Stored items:

::::::::

(** Whatever the outcome of a call that found its row, only the bookkeeping
    writes to the token table: what follows it reads the clock and may
    consult the directory. *)
Lemma after_call_found (env : Environment) (k : string) (r : TokenRow)
    (w : World) :
  tokens w !! k = Some r →
  ∃ token' w1,
    update_last_used env {| key := k; row := r |} w = (Returned token', w1)
    ∧ quiet_upto is_log_or_ldap_event w1 (after_call env k w).
Proof.
  intros Hk. unfold after_call.
  rewrite (authenticate_credentials_found env k r w Hk). unfold bind at 1.
  assert (∃ token' w1,
    update_last_used env {| key := k; row := r |} w = (Returned token', w1))
    as (token' & w1 & Hrun).
  { destruct (update_last_used_run env {| key := k; row := r |} w)
      as [(w1 & Hrun & _) | (now & w0 & Hrun & _)]; eauto. }
  exists token', w1. split; [done|]. rewrite Hrun.
  unfold bind at 1.
  destruct (is_expired_run token' w1) as (w2 & -> & Hq).
  apply (quiet_weaken _ _ _ _ log_is_log_or_ldap) in Hq.
  destruct (match expires token' with Some e => e <? next_now w1 | None => false end);
    [done|].
  destruct (negb (is_active (user token'))); [done|].
  destruct (resolve_user_run env token' w2) as (u & w3 & -> & Hq3).
  by eapply quiet_trans.
Qed.
(** * aiohttp/protocol.py: HTTP/1.x parsers and payload writer

    A shallow embedding of [aiohttp/protocol.py]: the header and start-line
    parsers, [HttpPayloadParser], [DeflateBuffer], [PayloadWriter] and
    [HttpMessage] with its [Request] / [Response] subclasses, followed by
    the properties checked against them.

    Conventions.  Python [bytes] are lists of [byte]; Python [str] are lists
    of code points.  Mutable objects are records passed explicitly; a method
    returns the updated object together with what it returns or raises.
    Builtins whose behaviour is fixed outside this module ([int], [str]
    methods, [zlib], [multidict.istr]) are fields of the classes [Builtins]
    and [Zlib]. *)

From Stdlib Require Import ZArith NArith List Bool Lia String Ascii.
From Stdlib Require Import Strings.Byte.
Import ListNotations.
Open Scope Z_scope.

(** ** Python values *)

Definition bytes := list byte.
Definition pystr := list N.

(** A bytes literal and a str literal. *)
Definition b (s : string) : bytes := list_byte_of_string s.
Definition lit (s : string) : pystr := map Byte.to_N (list_byte_of_string s).

Definition CR : byte := x0d.
Definition LF : byte := x0a.
Definition SEP : bytes := [CR; LF].
Definition CHUNK_EXT : bytes := [x3b].

Definition len {A} (l : list A) : Z := Z.of_nat (List.length l).

(** Truthiness of a sequence. *)
Definition truthy {A} (l : list A) : bool :=
  match l with [] => false | _ :: _ => true end.

(** Slice bounds as Python clamps them: a negative index counts from the
    end, and both ends saturate. *)
Definition clamp {A} (l : list A) (i : Z) : nat :=
  if i <? 0 then Z.to_nat (Z.max 0 (len l + i)) else Z.to_nat i.

(** [l[:i]] and [l[i:]]. *)
Definition slice_to {A} (l : list A) (i : Z) : list A := firstn (clamp l i) l.
Definition slice_from {A} (l : list A) (i : Z) : list A := skipn (clamp l i) l.

Fixpoint bytes_eqb (x y : bytes) : bool :=
  match x, y with
  | [], [] => true
  | a :: x', c :: y' => Byte.eqb a c && bytes_eqb x' y'
  | _, _ => false
  end.

Fixpoint startswith (l sub : bytes) {struct sub} : bool :=
  match sub, l with
  | [], _ => true
  | a :: sub', c :: l' => Byte.eqb a c && startswith l' sub'
  | _ :: _, [] => false
  end.

(** Offset of the first occurrence of [sub] in [l]. *)
Fixpoint index (l sub : bytes) : option nat :=
  if startswith l sub then Some O
  else match l with
       | [] => None
       | _ :: l' => option_map S (index l' sub)
       end.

::::::::

From the first line to the last, copy the data exactly.

▶ _RESPONSE TO THE EXERCISE_
(** Whatever the outcome of a call that found its row, only the bookkeeping
    writes to the token table: what follows it reads the clock and may
    consult the directory. *)
Lemma after_call_found (env : Environment) (k : string) (r : TokenRow)
    (w : World) :
  tokens w !! k = Some r →
  ∃ token' w1,
    update_last_used env {| key := k; row := r |} w = (Returned token', w1)
    ∧ quiet_upto is_log_or_ldap_event w1 (after_call env k w).
Proof.
  intros Hk. unfold after_call.
  rewrite (authenticate_credentials_found env k r w Hk). unfold bind at 1.
  assert (∃ token' w1,
    update_last_used env {| key := k; row := r |} w = (Returned token', w1))
    as (token' & w1 & Hrun).
  { destruct (update_last_used_run env {| key := k; row := r |} w)
      as [(w1 & Hrun & _) | (now & w0 & Hrun & _)]; eauto. }
  exists token', w1. split; [done|]. rewrite Hrun.
  unfold bind at 1.
  destruct (is_expired_run token' w1) as (w2 & -> & Hq).
  apply (quiet_weaken _ _ _ _ log_is_log_or_ldap) in Hq.
  destruct (match expires token' with Some e => e <? next_now w1 | None => false end);
    [done|].
  destruct (negb (is_active (user token'))); [done|].
  destruct (resolve_user_run env token' w2) as (u & w3 & -> & Hq3).
  by eapply quiet_trans.
Qed.
(** * aiohttp/protocol.py: HTTP/1.x parsers and payload writer

    A shallow embedding of [aiohttp/protocol.py]: the header and start-line
    parsers, [HttpPayloadParser], [DeflateBuffer], [PayloadWriter] and
    [HttpMessage] with its [Request] / [Response] subclasses, followed by
    the properties checked against them.

    Conventions.  Python [bytes] are lists of [byte]; Python [str] are lists
    of code points.  Mutable objects are records passed explicitly; a method
    returns the updated object together with what it returns or raises.
    Builtins whose behaviour is fixed outside this module ([int], [str]
    methods, [zlib], [multidict.istr]) are fields of the classes [Builtins]
    and [Zlib]. *)

From Stdlib Require Import ZArith NArith List Bool Lia String Ascii.
From Stdlib Require Import Strings.Byte.
Import ListNotations.
Open Scope Z_scope.

(** ** Python values *)

Definition bytes := list byte.
Definition pystr := list N.

(** A bytes literal and a str literal. *)
Definition b (s : string) : bytes := list_byte_of_string s.
Definition lit (s : string) : pystr := map Byte.to_N (list_byte_of_string s).

Definition CR : byte := x0d.
Definition LF : byte := x0a.
Definition SEP : bytes := [CR; LF].
Definition CHUNK_EXT : bytes := [x3b].

Definition len {A} (l : list A) : Z := Z.of_nat (List.length l).

(** Truthiness of a sequence. *)
Definition truthy {A} (l : list A) : bool :=
  match l with [] => false | _ :: _ => true end.

(** Slice bounds as Python clamps them: a negative index counts from the
    end, and both ends saturate. *)
Definition clamp {A} (l : list A) (i : Z) : nat :=
  if i <? 0 then Z.to_nat (Z.max 0 (len l + i)) else Z.to_nat i.

(** [l[:i]] and [l[i:]]. *)
Definition slice_to {A} (l : list A) (i : Z) : list A := firstn (clamp l i) l.
Definition slice_from {A} (l : list A) (i : Z) : list A := skipn (clamp l i) l.

Fixpoint bytes_eqb (x y : bytes) : bool :=
  match x, y with
  | [], [] => true
  | a :: x', c :: y' => Byte.eqb a c && bytes_eqb x' y'
  | _, _ => false
  end.

Fixpoint startswith (l sub : bytes) {struct sub} : bool :=
  match sub, l with
  | [], _ => true
  | a :: sub', c :: l' => Byte.eqb a c && startswith l' sub'
  | _ :: _, [] => false
  end.

(** Offset of the first occurrence of [sub] in [l]. *)
Fixpoint index (l sub : bytes) : option nat :=
  if startswith l sub then Some O
  else match l with
       | [] => None
       | _ :: l' => option_map S (index l' sub)
       end.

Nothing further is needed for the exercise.